Strela (Стрела, for Arrow) is a Russian (previously Soviet) military communications satellite constellation operating in low Earth orbit. These satellites operate as mailboxes ("store-and-forward"): they remember the received messages and then resend them after the scheduled time, or by a command from the Earth. Some sources state the satellites are capable of only three months of active operation, but through coordination with others they can serve for about five years. The satellites are used for transmission of encrypted messages and images.

==History==
The first three satellites, Kosmos 38 (reentered 8 November 1964), Kosmos 39 (reentered 17 November 1964) and Kosmos 40 (reentered 17 November 1964), were launched on 18 August 1964. Five different types of Strela satellites (six if one counts the Rodnik aka Strela-3M satellites) have been launched, designated Strela-1 (1964–1965), Strela-1M (1970–1992), Strela-2 (1965–1968), Strela-2M (1970–1994), and Strela-3 (1985–2010). Strela satellites are also used for the civilian Gonets program. The current version of Strela, Strela-3M is also known as Rodnik (2005–present).

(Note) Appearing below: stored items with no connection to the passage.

(* ===== verification/LogCrash.v ===== *)
(** * Crashes

    A crash keeps a prefix of the writes the disk received.  Whatever the
    prefix of a commit, recovery makes of it either the disk before the
    transaction or the disk with all of it; a crash during recovery changes
    nothing. *)

From S2P Require Import Prelude Mem KString Spinlock Machine Kalloc Printf Vm KState Proc ProcInv FsFmt FsFmtSpec Sleeplock Bio BioInv BioSpec Log LogInv LogSpec.

Section crash.
Context (st : Z).
Implicit Types (D : gmap Z (list Z)) (hs : list Z).

(** What block [b] of the disk [D] is after recovery. *)
Definition after D (b : Z) : list Z := dblock (writes (recover_writes st D) D) b.

Lemma hdr_list_hdr hs c0 : Forall (home_ok st) hs -> (length hs <= 29)%nat -> length c0 = 1024%nat ->
  hdr_list (hdr (Z.of_nat (length hs)) hs c0) = hs.
Proof.
  intros Hh Hl Hc. apply list_eq. intros i. rw /hdr_list hdr_n_hdr; [|lia|done|done].
  rw list_lookup_fmap Nat2Z.id. destruct (decide (i < length hs)%nat) as [Hi|Hi].
  - destruct (lookup_lt_is_Some_2 hs i Hi) as [h E]. rw lookup_seq_lt // E /= (hdr_block_hdr _ _ _ _ h) //.
    eapply Forall_forall in Hh as [? _]; [done|]. apply list_elem_of_lookup. eauto.
  - rw lookup_seq_ge; [|lia]. rw lookup_ge_None_2 //. lia.
Qed.
Lemma hdr_n_clear c0 : length c0 = 1024%nat -> hdr_n (clear_hdr c0) = 0.
Proof. intros Hc. exact (hdr_n_hdr 0 [] c0 ltac:(lia) ltac:(simpl; lia) Hc). Qed.
Lemma length_clear c0 : length c0 = 1024%nat -> length (clear_hdr c0) = 1024%nat.
Proof. intros Hc. exact (length_hdr 0 [] c0 ltac:(simpl; lia) Hc). Qed.
Lemma hdr_list_zero c0 : hdr_n c0 = 0 -> hdr_list c0 = [].
Proof. intros E. by rw /hdr_list E. Qed.
Lemma hdr_ok_zero c0 : hdr_n c0 = 0 -> hdr_ok st c0.
Proof. intros E. split; [lia|]. by rw hdr_list_zero. Qed.

(** ** What recovery makes of a disk *)

Lemma after_out D b : b <> st -> b ∉ hdr_list (dblock D st) -> after D b = dblock D b.
Proof.
  intros Hb Hn. rw /after dblock_writes cupd_out //. rw /recover_writes fmap_app.
  intros [H%elem_home_writes|H%list_elem_of_singleton]%elem_of_app; done.
Qed.
Lemma after_in D i b : NoDup (hdr_list (dblock D st)) -> b <> st -> hdr_list (dblock D st) !! i = Some b ->
  after D b = dblock D (st + 1 + Z.of_nat i).
Proof.
  intros Hnd Hb Hi. rw /after dblock_writes /recover_writes cupd_app /= {1}/cupd1 decide_False //.
  apply cupd_in.
  - apply list_elem_of_fmap. exists (b, dblock D (st + 1 + Z.of_nat i)). split; [done|].
    apply elem_of_lookup_imap. eauto.
  - intros y (j & h & E & Hj)%elem_of_lookup_imap. simplify_eq.
    by rw (NoDup_lookup _ i j h Hnd Hi Hj).
Qed.
Lemma after_header D : length (dblock D st) = 1024%nat -> hdr_n (after D st) = 0.
Proof.
  intros Hl. rw /after dblock_writes /recover_writes cupd_app /= {1}/cupd1 decide_True // hdr_n_clear //.
Qed.

Lemma after_header_len D : length (dblock D st) = 1024%nat -> length (after D st) = 1024%nat.
Proof.
  intros Hl. rw /after dblock_writes /recover_writes cupd_app /= {1}/cupd1 decide_True // length_clear //.
Qed.

(** Two disks with the same header, log and other blocks recover alike. *)
Lemma after_same D D' b : dblock D' st = dblock D st -> NoDup (hdr_list (dblock D st)) -> ~ log_area st b ->
  (forall i, (i < length (hdr_list (dblock D st)))%nat -> dblock D' (st + 1 + Z.of_nat i) = dblock D (st + 1 + Z.of_nat i)) ->
  (b ∉ hdr_list (dblock D st) -> dblock D' b = dblock D b) -> after D' b = after D b.
Proof.
  intros Eh Hnd Hb Elog Eout. assert (b <> st) as Hne by (intros ->; apply Hb; rw /log_area; lia).
  destruct (decide (b ∈ hdr_list (dblock D st))) as [Hin|Hn].
  - apply list_elem_of_lookup in Hin as [i Hi]. rw (after_in D i b) // (after_in D' i b) ?Eh //.
    apply Elog. by eapply lookup_lt_Some.
  - rw !after_out ?Eh //. by apply Eout.
Qed.

(** A crash during recovery. *)
Lemma recover_restart D j : length (dblock D st) = 1024%nat -> hdr_ok st (dblock D st) -> NoDup (hdr_list (dblock D st)) ->
  let D' := writes (take j (recover_writes st D)) D in
  length (dblock D' st) = 1024%nat /\ hdr_ok st (dblock D' st) /\
  forall b, ~ log_area st b -> after D' b = after D b.
Proof.
  intros Hlen Ho Hnd D'. set (hs := hdr_list (dblock D st)) in *.
  set (hw := home_writes (fun i _ => dblock D (st + 1 + Z.of_nat i)) hs).
  assert (length hw = length hs) as Elen by apply length_imap.
  pose proof (ho_home _ _ Ho) as Hh. pose proof (ho_n _ _ Ho) as Hn.
  assert (forall a, log_area st a -> a ∉ (take j hw).*1) as Hlog.
  { intros a Ha Hin. assert (a ∈ hs) as Hin'.
    { apply (elem_home_writes (fun i _ => dblock D (st + 1 + Z.of_nat i))).
      apply list_elem_of_fmap in Hin as (w & -> & Hw%elem_take_in). apply list_elem_of_fmap. eauto. }
    eapply Forall_forall in Hh as [_ Hna]; [|exact Hin']. done. }
  destruct (decide (j <= length hw)%nat) as [Hj|Hj].
  - assert (D' = writes (take j hw) D) as ED.
    { rw /D' /recover_writes take_app_le //. }
    assert (forall a, log_area st a -> dblock D' a = dblock D a) as Ha.
    { intros a Ha. rw ED dblock_writes cupd_out //. by apply Hlog. }
    assert (dblock D' st = dblock D st) as Est by (apply Ha; rw /log_area; lia).
    split_and!; [by rw Est|by rw Est|]. intros b Hb. apply after_same; [done|done|done| |].
    + intros i Hi. rw length_hdr_list in Hi. apply Ha. rw /log_area. lia.
    + intros Hnb. rw ED dblock_writes cupd_out //. intros (w & -> & Hw%elem_take_in)%list_elem_of_fmap.
      apply Hnb. apply (elem_home_writes (fun i _ => dblock D (st + 1 + Z.of_nat i))), list_elem_of_fmap. eauto.
  - assert (D' = writes (recover_writes st D) D) as ED.
    { rw /D' take_ge // /recover_writes length_app /=. fold hs hw. lia. }
    assert (hdr_n (dblock D' st) = 0) as Hz by (rw ED; by apply after_header).
    split_and!; [rw ED; by apply after_header_len|by apply hdr_ok_zero|]. intros b Hb. rw after_out; [by rw ED| |].
    + intros ->. apply Hb. rw /log_area. lia.
    + rw hdr_list_zero //. apply not_elem_of_nil.
Qed.

(** ** Prefixes of a commit *)

(** A disk whose header names [hs], whose log holds [c] of them and whose home
    blocks may have been overwritten with it. *)
Lemma after_committed c D D' hs b : Forall (home_ok st) hs -> NoDup hs -> (length hs <= 29)%nat -> length (dblock D st) = 1024%nat ->
  dblock D' st = new_hdr st D hs -> (forall i h, hs !! i = Some h -> dblock D' (st + 1 + Z.of_nat i) = c h) ->
  (b ∉ hs -> dblock D' b = dblock D b) -> ~ log_area st b ->
  after D' b = if decide (b ∈ hs) then c b else dblock D b.
Proof.
  intros Hh Hnd Hl Hc Eh Elog Eout Hb. assert (b <> st) as Hne by (intros ->; apply Hb; rw /log_area; lia).
  assert (hdr_list (dblock D' st) = hs) as Ehl by by rw Eh hdr_list_hdr.
  case_decide as Hin.
  - apply list_elem_of_lookup in Hin as [i Hi]. rw (after_in D' i b) ?Ehl //. by apply Elog.
  - rw after_out ?Ehl //. by apply Eout.
Qed.

Lemma elem_take_fst {A B} (l : list (A * B)) k a : a ∈ (take k l).*1 -> a ∈ l.*1.
Proof. intros (w & -> & Hw%elem_take_in)%list_elem_of_fmap. apply list_elem_of_fmap. eauto. Qed.
Lemma header_not_logged c hs : st ∉ (log_writes st c hs).*1.
Proof.
  intros ([b' x] & E & Hx)%list_elem_of_fmap. apply elem_of_lookup_imap in Hx as (i & h & E' & Hi). simplify_eq/=. lia.
Qed.
Lemma log_not_home hs a : Forall (home_ok st) hs -> log_area st a -> a ∉ hs.
Proof. intros Hh Ha Hin. by eapply Forall_forall in Hh as [_ Hna]. Qed.

Lemma cupd_commit c c' D hs h : h ∈ hs -> h <> st -> cupd (commit_writes st c D hs) c' h = c h.
Proof.
  intros [i Hi]%list_elem_of_lookup Hne. rw /commit_writes !cupd_app /= {1}/cupd1 decide_False //. apply cupd_in.
  - apply list_elem_of_fmap. exists (h, c h). split; [done|]. apply elem_of_lookup_imap. eauto.
  - intros y (j & h' & E & Hj)%elem_of_lookup_imap. by simplify_eq.
Qed.

Section prefix.
Context (c : Z -> list Z) (D : gmap Z (list Z)) (hs : list Z).
Context (Hlen : length (dblock D st) = 1024%nat) (Hz : hdr_n (dblock D st) = 0).
Context (Hh : Forall (home_ok st) hs) (Hnd : NoDup hs) (Hl : (length hs <= 29)%nat).
Abbreviation lw := (log_writes st c hs).
Abbreviation H := (new_hdr st D hs).
Abbreviation hw := (home_writes (fun _ => c) hs).

(** The disk [D'] recovers to the transaction [done] or not. *)
Definition recovers (D' : gmap Z (list Z)) (done : Prop) : Prop :=
  length (dblock D' st) = 1024%nat /\ hdr_ok st (dblock D' st) /\ NoDup (hdr_list (dblock D' st)) /\
  forall b, ~ log_area st b -> (done -> b ∈ hs -> after D' b = c b) /\ (~ done \/ b ∉ hs -> after D' b = dblock D b).

Lemma data_block b : ~ log_area st b -> b <> st /\ b ∉ lw.*1.
Proof.
  intros Hb. split; [intros ->; apply Hb; rw /log_area; lia|]. intros Hin%elem_log_writes; [done|done].
Qed.
Lemma header_not_home : st ∉ hs.
Proof. apply log_not_home; [done|]. rw /log_area. lia. Qed.

(** Before the header is written. *)
Lemma prefix_log k (done : Prop) : ~ done -> recovers (writes (take k lw) D) done.
Proof.
  intros Hn. set (D' := writes _ _). assert (dblock D' st = dblock D st) as Est.
  { rw /D' dblock_writes cupd_out //. intros Hin%elem_take_fst. by apply header_not_logged in Hin. }
  rw /recovers Est. split_and!; [done|by apply hdr_ok_zero|by rw hdr_list_zero //; apply NoDup_nil|].
  intros b Hb. destruct (data_block b Hb) as [Hne Hnl]. split; [done|]. intros _.
  rw after_out //; [|by rw Est hdr_list_zero //; apply not_elem_of_nil].
  rw /D' dblock_writes cupd_out //. by intros Hin%elem_take_fst.
Qed.

(** After it, with [m] of the home blocks written. *)
Lemma prefix_home m (done : Prop) : done -> recovers (writes (lw ++ [(st, H)] ++ take m hw) D) done.
Proof.
  intros Hd. set (D' := writes _ _).
  assert (forall a, a ∉ hs -> a ∉ (take m hw).*1) as Hhw by (intros a Ha Hin%elem_take_fst%elem_home_writes; done).
  assert (dblock D' st = H) as Est.
  { rw /D' dblock_writes !cupd_app cupd_out; [|apply Hhw, header_not_home]. by rw /= /cupd1 decide_True. }
  rw /recovers Est hdr_list_hdr //. split_and!; [by apply length_hdr| |done|].
  - split; [rw hdr_n_hdr //; lia|]. by rw hdr_list_hdr.
  - intros b Hb. destruct (data_block b Hb) as [Hne Hnl]. rw (after_committed c D D' hs b) //.
    + split; intros; [by rw decide_True|]. rw decide_False //. tauto.
    + intros i h Hi. pose proof (lookup_lt_Some _ _ _ Hi) as Hlt.
      rw /D' dblock_writes !cupd_app cupd_out; [|apply Hhw, log_not_home; [done|rw /log_area; lia]].
      rw /= /cupd1 decide_False; [|simpl; lia]. by apply cupd_log_writes.
    + intros Hnb. rw /D' dblock_writes !cupd_app cupd_out; [|by apply Hhw].
      rw /= /cupd1 decide_False // cupd_out //.
Qed.

(** After the commit. *)
Lemma prefix_all (done : Prop) : done -> recovers (writes (commit_writes st c D hs) D) done.
Proof.
  intros Hd. set (D' := writes _ _). assert (length H = 1024%nat) as HlH by by apply length_hdr.
  assert (dblock D' st = clear_hdr H) as Est.
  { rw /D' dblock_writes /commit_writes !cupd_app /=. by rw /cupd1 decide_True. }
  assert (hdr_n (clear_hdr H) = 0) as Hz' by by apply hdr_n_clear.
  rw /recovers Est. split_and!; [by rw length_clear|by apply hdr_ok_zero|by rw hdr_list_zero //; apply NoDup_nil|].
  intros b Hb. destruct (data_block b Hb) as [Hne Hnl].
  rw after_out //; [|by rw Est hdr_list_zero //; apply not_elem_of_nil].
  rw /D' dblock_writes. split; [intros _ Hin; by apply cupd_commit|].
  intros [?|Hin]; [done|]. rw /commit_writes !cupd_app /= {1}/cupd1 decide_False //.
  rw cupd_out; [|by intros ?%elem_home_writes].
    by rw /cupd1 decide_False //= cupd_out.
Qed.

(** The commit leaves the log empty. *)
Lemma commit_clears : let D' := writes (commit_writes st c D hs) D in
  hdr_n (dblock D' st) = 0 /\ length (dblock D' st) = 1024%nat.
Proof.
  intros D'. assert (length H = 1024%nat) as HlH by by apply length_hdr.
  assert (dblock D' st = clear_hdr H) as Est.
  { rw /D' dblock_writes /commit_writes !cupd_app /=. by rw /cupd1 decide_True. }
  rw Est. by split; [apply hdr_n_clear|apply length_clear].
Qed.

Lemma commit_prefix k : recovers (writes (take k (commit_writes st c D hs)) D) (length hs < k)%nat.
Proof.
  assert (length lw = length hs /\ length hw = length hs) as [El Eh] by (split; apply length_imap).
  destruct (decide (k <= length hs)%nat) as [Hk|Hk].
  { rw /commit_writes take_app_le; [|lia]. apply prefix_log. lia. }
  destruct (decide (k <= length hs + 1 + length hs)%nat) as [Hk2|Hk2].
  { rw /commit_writes take_app_ge; [|lia]. replace (k - length lw)%nat with (S (k - length hs - 1)) by lia.
    simpl. rw take_app_le; [|lia]. apply prefix_home. lia. }
  rw take_ge; [apply prefix_all; lia|]. rw /commit_writes !length_app /=. lia.
Qed.
End prefix.

End crash.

In 2018 Austrian counterintelligence authorities identified an officer of the Bundesheer, Martin M. as a Russian spy. During the investigation, Austrian counterintelligence found a small suitcase. It had radio-communication equipment built into it so that Martin M. was able to connect to Strela-3 satellites and receive and send encrypted messages. The authorities also found a list of times when the satellite was positioned over Austria.

== Technology ==
The following observations were published in 2011: On 244.512 MHz a Strela-satellite generates a 0.5s long 'trigger pulse' every 60 seconds; the purpose is to activate ground based transmitters waiting to send a message. Satellites were identified by measuring the time of closest approach using a Doppler curve. Received messages are then re-transmitted on the second known frequency at 261.035 MHz.

==Accidents and incidents==
- At 16:56 UTC on 10 February 2009, Kosmos 2251, a retired Strela-2M, collided with the operational Iridium 33 satellite.